Another example of corruption is the excess credits mysteriously given to steelmaker ArcelorMittal and Eurofer in Europe after extensive lobbying of the European Commission, including threats to move jobs out of Europe. This will result in windfall profits to these companies for not producing a harmless gas that they would never have produced anyway.
Sending huge amounts of western money to third world countries is a truly horrible idea. This will do nothing to reduce CO2 emissions, and will almost certainly not produce the mitigation projects that it is presumably intended for. Most countries are ruled by corrupt elites (high level corruption is rife in countries as diverse as America, Nigeria and China), and most of this money will disappear into their pockets, or in megaprojects such as large hydro-electric generation dams that will not improve the life of ordinary people, and may end up displacing them.
A more fundamental problem that neo-liberals don't understand is that money does not actually solve all problems. If the west continues to operate mines and oil production without adequate safeguards for workers, the environment and people in the vicinity; if hydro projects continue to displace people living sustainable lives; if plantations continue to gobble up land and produce crops for export not for local consumption; if chemical production continues to poison workers, rivers, air, groundwater and our food – what does it matter if buckets of cash are shoveled into capital cities where little will leak out?
What is needed is local government action to eliminate bad practices and a reforming of global ties to put principles of fair trade (which value the environment, workers and people in both trading nations) above the principles of free trade (which value only free movement of capital and goods). If an industrial practice is not in the overall interests of a nation it should be banned – not taxed or traded.Q12. Can't we Trust Scientists?
There is a lot of evidence that the activity often called science, and the scientists who practice this activity (as opposed to those few who have a monk-like dedication to the scientific method), are not trustworthy.

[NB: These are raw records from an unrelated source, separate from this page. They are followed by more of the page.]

Definition room (R : Prop) (n : Z) : Prop := R -> allocates sizeof_Node = true /\ forall k, k <= n -> bucket_room k.

Lemma room_node (R : Prop) n k : k <= n -> room R n -> node_room R k.
Proof. intros Hk H r. destruct (H r) as [? Hb]. auto. Qed.

Lemma pairs_nil : pairs [] = ∅.
Proof. apply fmap_empty. Qed.

(** No node of the table is older than [N]. *)
Definition newer (N : nat) ns : Prop := forall n, n ∈ ns -> (N <= addr n)%nat.

Lemma emplace_newer N m ns ns' k v :
  wf m ns -> wf_nodes ns' (next_addr m) \/ wf_nodes ns' (S (next_addr m)) -> (N <= next_addr m)%nat ->
  content ns' = added (content ns) k (next_addr m) v -> newer N ns -> newer N ns'.
Proof.
  intros Hw Hw' HN Hc Hold n Hn. assert (E : content ns' !! key n = Some (addr n, value n)) by (destruct Hw'; by eapply content_some).
  rewrite Hc in E. unfold added in E. apply wf_wf_nodes in Hw.
  assert (Hin : content ns !! key n = Some (addr n, value n) -> (N <= addr n)%nat).
  { intros (n0 & Hn0 & _ & <- & _)%(hash_map_content_lookup ns (next_addr m)); [|done]. by apply Hold. }
  destruct (content ns !! k) eqn:Ek; [by apply Hin|]. apply lookup_insert_Some in E as [(_ & [= <- _])|(_ & E)]; [done|by apply Hin].
Qed.

Lemma insert_all_union es c : insert_all c es = c ∪ list_to_map es.
Proof.
  unfold insert_all. revert c. induction es as [|[k v] es IH]; intros c; cbn; [by rewrite right_id_L by apply _|].
  rewrite IH. destruct (c !! k) as [v'|] eqn:E.
  - apply map_eq. intros j. rewrite !lookup_union. destruct (decide (j = k)) as [->|Hne]; [|by rewrite lookup_insert_ne by done].
    rewrite E, lookup_insert_eq. by destruct (list_to_map es !! k).
  - by rewrite <- insert_union_l, insert_union_r by done.
Qed.

Lemma emplace_all_wp R es m ns N :
  wf m ns -> Z.of_nat (length ns + length es) <= 2 ^ 60 -> room R (Z.of_nat (length ns + length es)) -> (N <= next_addr m)%nat -> newer N ns ->
  wp R (emplace_all m es) (fun m' => exists ns', wf m' ns' /\ pairs ns' = pairs ns ∪ list_to_map es /\ newer N ns').
Proof.
  intros Hw Hn HR HN Hnew. rewrite <- insert_all_union. unfold emplace_all, insert_all.
  assert (H : forall es mm M, wp R mm (fun m => exists ns, wf m ns /\ pairs ns = M /\ (N <= next_addr m)%nat /\ newer N ns /\
      Z.of_nat (length ns + length es) <= 2 ^ 60 /\ room R (Z.of_nat (length ns + length es))) ->
    wp R (fold_left (fun m e => m ← m; '(m, _, _) ← emplace m e.1 e.2; Ok m) es mm)
      (fun m' => exists ns', wf m' ns' /\ pairs ns' = fold_left (fun c e => match c !! e.1 with Some _ => c | None => <[e.1 := e.2]> c end) es M /\ newer N ns')).
  { clear. induction es as [|e es IH]; intros mm M Hm; cbn [fold_left].
    - eapply wp_mono; [exact Hm|]. intros m (ns & Hw & HM & HN & Hnew & _). by exists ns.
    - apply IH. eapply wp_seq; [exact Hm|]. intros m (ns & Hw & HM & HN & Hnew & Hn & HR). cbn [length] in Hn, HR.
      eapply wp_seq; [apply (hash_map_emplace_wp R m ns e.1 e.2 Hw); [lia|eapply room_node; [|exact HR]; lia]|].
      intros [[m' a] fresh] (ns' & Hw' & Hc & Hr). exists ns'. split; [done|]. unfold pairs in *.
      pose proof (wf_wf_nodes m' ns' Hw') as Hwn'. pose proof (emplace_newer N m ns ns' e.1 e.2 Hw) as Hnewer.
      rewrite Hc at 1. unfold added at 1. rewrite <- HM, lookup_fmap. destruct (content ns !! e.1) as [[a' v']|]; cbn.
      + destruct Hr as (-> & -> & _). split; [done|]. split; [done|]. split; [done|]. split; [lia|]. intros r. destruct (HR r) as [? Hb]. split; [done|]. intros k Hk. apply Hb. lia.
      + destruct Hr as (_ & _ & E & El). rewrite E in Hwn'. split; [by rewrite fmap_insert|]. split; [lia|].
        split; [by apply Hnewer; [right| | |]|]. split; [lia|]. by replace (length ns' + length es)%nat with (length ns + S (length es))%nat by lia. }
  apply H. by exists ns.
Qed.

(** The constructor from a list: of equal keys, the first stays. *)
Lemma from_list_wp R next es :
  Z.of_nat (length es) <= 2 ^ 60 -> room R (Z.of_nat (length es)) ->
  wp R (from_list next es) (fun m => exists ns, wf m ns /\ pairs ns = list_to_map es).
Proof.
  intros Hn HR. unfold from_list. eapply wp_seq.
  - apply (hash_map_reserve_wp R (new_map next) []); [by left|lia|]. intros r. by apply HR.
  - intros m (ns & Hw & ->%Permutation_nil_r & _ & Ha). eapply wp_mono; [apply (emplace_all_wp R es m [] 0); [done|done|done|lia|by intros n ?%not_elem_of_nil]|].
    intros m' (ns' & Hw' & E & _). exists ns'. split; [done|]. rewrite E, pairs_nil. by rewrite left_id_L by apply _.
Qed.

Lemma CopyFrom_wp R next m ns :
  wf m ns -> Z.of_nat (length ns) <= 2 ^ 60 -> room R (Z.of_nat (length ns)) ->
  wp R (CopyFrom (new_map next) m) (fun c => exists ns', wf c ns' /\ pairs ns' = pairs ns /\ newer next ns').
Proof.
  intros Hw Hn HR. unfold CopyFrom. rewrite (wf_size m ns Hw). eapply wp_seq.
  - apply (hash_map_reserve_wp R (new_map next) []); [by left|lia|]. intros r. by apply HR.
  - intros c (ns0 & Hw0 & ->%Permutation_nil_r & _ & Ha). destruct (nodes_ok m ns Hw) as (l & -> & Hp). cbn [mbind res_bind].
    pose proof (Permutation_length Hp) as Hlen.
    eapply wp_mono; [apply (emplace_all_wp R _ c [] next); [done|cbn; rewrite length_fmap; lia| |cbn in Ha; lia|by intros n ?%not_elem_of_nil]|].
    + cbn. by rewrite length_fmap, Hlen.
    + intros c' (ns' & Hw' & E & Hnew). exists ns'. split; [done|]. split; [|done]. rewrite E, pairs_nil, left_id_L by apply _.
      symmetry in Hp. unfold pairs. rewrite (content_perm _ _ _ Hp (wf_wf_nodes m ns Hw)). unfold content. rewrite <- list_to_map_fmap.
      by rewrite <- list_fmap_compose.
Qed.

End HashMap.

#[global] Arguments mkMap {K V}.
#[global] Arguments new_map {K V}.

(** ** HashSet: the map from keys to nothing *)

Section HashSet.

Context {K : Type} {eqK : EqDecision K} {countK : Countable K}.
Context (hasher_ : K -> Z) (allocates : Z -> bool) (sizeof_Node : Z).

Definition HashSet : Type := @HashMap K unit.

Definition set_insert (s : HashSet) (k : K) : res (HashSet * nat * bool) := emplace hasher_ allocates sizeof_Node s k ().
Definition set_find (s : HashSet) (k : K) : res (option nat) := find hasher_ s k.
Definition set_contains (s : HashSet) (k : K) : res bool := contains hasher_ s k.
Definition set_erase (s : HashSet) (k : K) : res (HashSet * Z) := erase hasher_ s k.
Definition set_erase_iterator (s : HashSet) (it : nat) : res (HashSet * option nat) := erase_iterator s it.
Definition set_clear (s : HashSet) : HashSet := clear s.
Definition set_reserve (s : HashSet) (n : Z) : res HashSet := reserve allocates s n.

Definition set_from_list (next : nat) (ks : list K) : res HashSet :=
  s ← set_reserve (new_map next) (Z.of_nat (length ks));
  fold_left (fun s k => s ← s; '(s, _, _) ← set_insert s k; Ok s) ks (Ok s).

End HashSet.
(** A copy holds the keys and values of the original in nodes of its own, and a table
    made from a list the first value that the list gives each of its keys. *)
Theorem HashMap_copies other ns (es : list (K * V)) next :
  wf hasher_ other ns -> Z.of_nat (Nat.max (length ns) (length es)) <= 2 ^ 60 ->
  allocates sizeof_Node = true -> (forall k, k <= Z.of_nat (Nat.max (length ns) (length es)) -> bucket_room allocates k) ->
  (exists c ns', copy_construct hasher_ allocates sizeof_Node other = Ok c /\ wf hasher_ c ns' /\ pairs ns' = pairs ns /\
     forall n n' : @Node K V, n ∈ ns -> n' ∈ ns' -> addr n <> addr n') /\
  (exists c ns', from_list hasher_ allocates sizeof_Node next es = Ok c /\ wf hasher_ c ns' /\ pairs ns' = (list_to_map es : gmap K V)).
Proof.
  intros Hw Hn Ha Hb.
  assert (HR : forall k, k <= Z.of_nat (Nat.max (length ns) (length es)) -> room allocates sizeof_Node True k).
  { intros k Hk _. split; [done|]. intros j Hj. apply Hb. lia. }
  split.
  - unfold copy_construct. pose proof (CopyFrom_wp hasher_ allocates sizeof_Node True (next_addr other) other ns Hw) as H.
    destruct (CopyFrom _ _ _ _ _) as [c| |].
    + destruct H as (ns' & Hw' & Hp & Hnew); [lia|apply HR; lia|]. exists c, ns'. split; [done|]. split; [done|]. split; [done|].
      intros n n' Hin Hin' E. specialize (Hnew n' Hin'). pose proof (wf_fresh _ _ _ (wf_wf_nodes hasher_ other ns Hw) n Hin). lia.
    + destruct H; [lia|apply HR; lia|done].
    + destruct H; [lia|apply HR; lia].
  - pose proof (from_list_wp hasher_ allocates sizeof_Node True next es) as H. destruct (from_list _ _ _ _ _) as [c| |].
    + destruct H as (ns' & Hw' & Hp); [lia|apply HR; lia|]. by exists c, ns'.
    + destruct H; [lia|apply HR; lia|done].
    + destruct H; [lia|apply HR; lia].
Qed.

End Programs.

(** An initialiser list of keys is one of entries without values. *)
Lemma set_from_list_entries {K} `{Countable K} (hasher_ : K -> Z) allocates sizeof_Node next ks :
  set_from_list hasher_ allocates sizeof_Node next ks = from_list hasher_ allocates sizeof_Node next ((fun k => (k, ())) <$> ks).
Proof.
  unfold set_from_list, from_list, set_reserve, emplace_all. rewrite length_fmap. destruct (reserve _ _ _) as [m| |]; [|done|done].
  unfold HashSet. cbn [mbind res_bind]. generalize (Ok m). induction ks as [|k ks IH]; intros mm; [done|]. apply IH.
Qed.

(** Colliding keys, a rehash, and addresses used across it. *)
Definition example_hash (key : Z) : Z := key / 10.

Definition example_ops : list (@op Z Z) :=
  [Emplace 1 100; Emplace 2 200; Emplace 1 300; InsertOrAssign 2 250; Subscript 31; Write 9 7; Reserve 17; Read 8; Read 9; EraseAt 7; Find 2;
   Find 1; Erase 1; CountKey 31; MoveConstruct; Emplace 1 5; Size; At 31].

Definition example_outs : list (@out Z) :=
  [Added 7 true; Added 8 true; Added 7 false; Added 8 false; Where (Some 9%nat); Done; Done; Elem 250; Elem 7; Done; Where (Some 8%nat);
   Where None; Count 0; Count 1; Done; Added 10 true; Count 3; Elem 7].
(* ===== verification/MpscQueue.v ===== *)
(** * base::MPSCQueue (containers/mpsc_queue.h)

    A linked queue that many producers fill and one consumer empties.  Every atomic
    access is a step of its own and the steps of the threads interleave in any order;
    a thread between two steps is described by what it still holds in its locals.  A
    step through a node that has been deleted, or out of a value that is not there, is
    [Undef]. *)

From stdpp Require Import gmap.
From S2P Require Import Prelude Memory.

Set Default Proof Using "Type".

Section MPSCQueue.

Context {T : Type}.

(** [value] is [None] in a sentinel: its storage holds no object. *)
Record Node := mkNode { value : option T; next : option nat }.

Record MPSCQueue := mkQueue { heap : gmap nat Node; head_ : nat; tail_ : nat; fresh : nat }.

(** The constructor: one sentinel. *)
Definition new_queue (a : nat) : MPSCQueue := mkQueue {[a := mkNode None None]} a a (S a).

Definition node_at (q : MPSCQueue) (a : nat) : res Node := match heap q !! a with Some n => Ok n | None => Undef end.
Definition with_heap (q : MPSCQueue) (h : gmap nat Node) : MPSCQueue := mkQueue h (head_ q) (tail_ q) (fresh q).

Definition new_node (q : MPSCQueue) (v : T) : MPSCQueue * nat :=
  (mkQueue (<[fresh q := mkNode (Some v) None]> (heap q)) (head_ q) (tail_ q) (S (fresh q)), fresh q).

(** [head_.exchange(node)] *)
Definition exchange_head (q : MPSCQueue) (a : nat) : MPSCQueue * nat := (mkQueue (heap q) a (tail_ q) (fresh q), head_ q).

(** [prev_head->next.store(node)] *)
Definition store_next (q : MPSCQueue) (prev a : nat) : res MPSCQueue :=
  n ← node_at q prev; Ok (with_heap q (<[prev := mkNode (value n) (Some a)]> (heap q))).

Definition load_next (q : MPSCQueue) (a : nat) : res (option nat) := n ← node_at q a; Ok (next n).

(** [next->value] as an object *)
Definition read_value (q : MPSCQueue) (a : nat) : res T :=
  n ← node_at q a; match value n with Some v => Ok v | None => Undef end.

(** [next->value.~T()] *)
Definition destroy_value (q : MPSCQueue) (a : nat) : res MPSCQueue :=
  n ← node_at q a;
  match value n with Some _ => Ok (with_heap q (<[a := mkNode None (next n)]> (heap q))) | None => Undef end.

Definition store_tail (q : MPSCQueue) (a : nat) : MPSCQueue := mkQueue (heap q) (head_ q) a (fresh q).

Definition delete_node (q : MPSCQueue) (a : nat) : res MPSCQueue :=
  _ ← node_at q a; Ok (with_heap q (delete a (heap q))).

(** ** Threads *)

(** Where a producer stands in [enqueue]: outside, before the exchange, before the store. *)
Inductive producer := PIdle | PNew (node : nat) | PLink (prev node : nat).

Definition enqueue_step (q : MPSCQueue) (p : producer) (v : T) : res (MPSCQueue * producer) :=
  match p with
  | PIdle => let '(q, node) := new_node q v in Ok (q, PNew node)
  | PNew node => let '(q, prev) := exchange_head q node in Ok (q, PLink prev node)
  | PLink prev node => q ← store_next q prev node; Ok (q, PIdle)
  end.

Inductive call := Dequeue | RemoveFront | Peek | Empty.

#[export] Instance call_eq_dec : EqDecision call.
Proof. solve_decision. Defined.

Peer review is a bankrupt process, for example. It is lousy at detecting fraud but very good at suppressing innovative thought. Financial conflicts of interest are frequent and rarely disclosed. Scientists often fall into the trap of focusing on their next grant rather than what important questions need to be asked (including questioning their own assumptions and biases). The prejudices of the system are amplified in this way. Those who conform are rewarded with grants which inform the granters that this is a subject of great interest.
The proof of this is that there have been many scientific errors that have survived for decades – Piltdown Man, Radical Mastectomy, (opposition to) continental drift, irradiation of the thymus, the germ theories of scurvy, pellagra and SMON. We, like all generations before us, falsely believe that all false beliefs lie in the past.
The ClimateGate scandal illustrated this problem well. Without access to data scientists cannot fully evaluate the work of others. Phil Jones, the head of the CRU, at the center of this scandal, said, "Why should I make the data available to you, when your aim is to try and find something wrong with it?" That is exactly why the data should be released. If it can pass scrutiny from a skeptical, critical, cynical scientist then our confidence in the data and interpretations drawn from it will be much higher. It is a waste of time to give data to a scientist whose intention is to prove that previous interpretations are correct.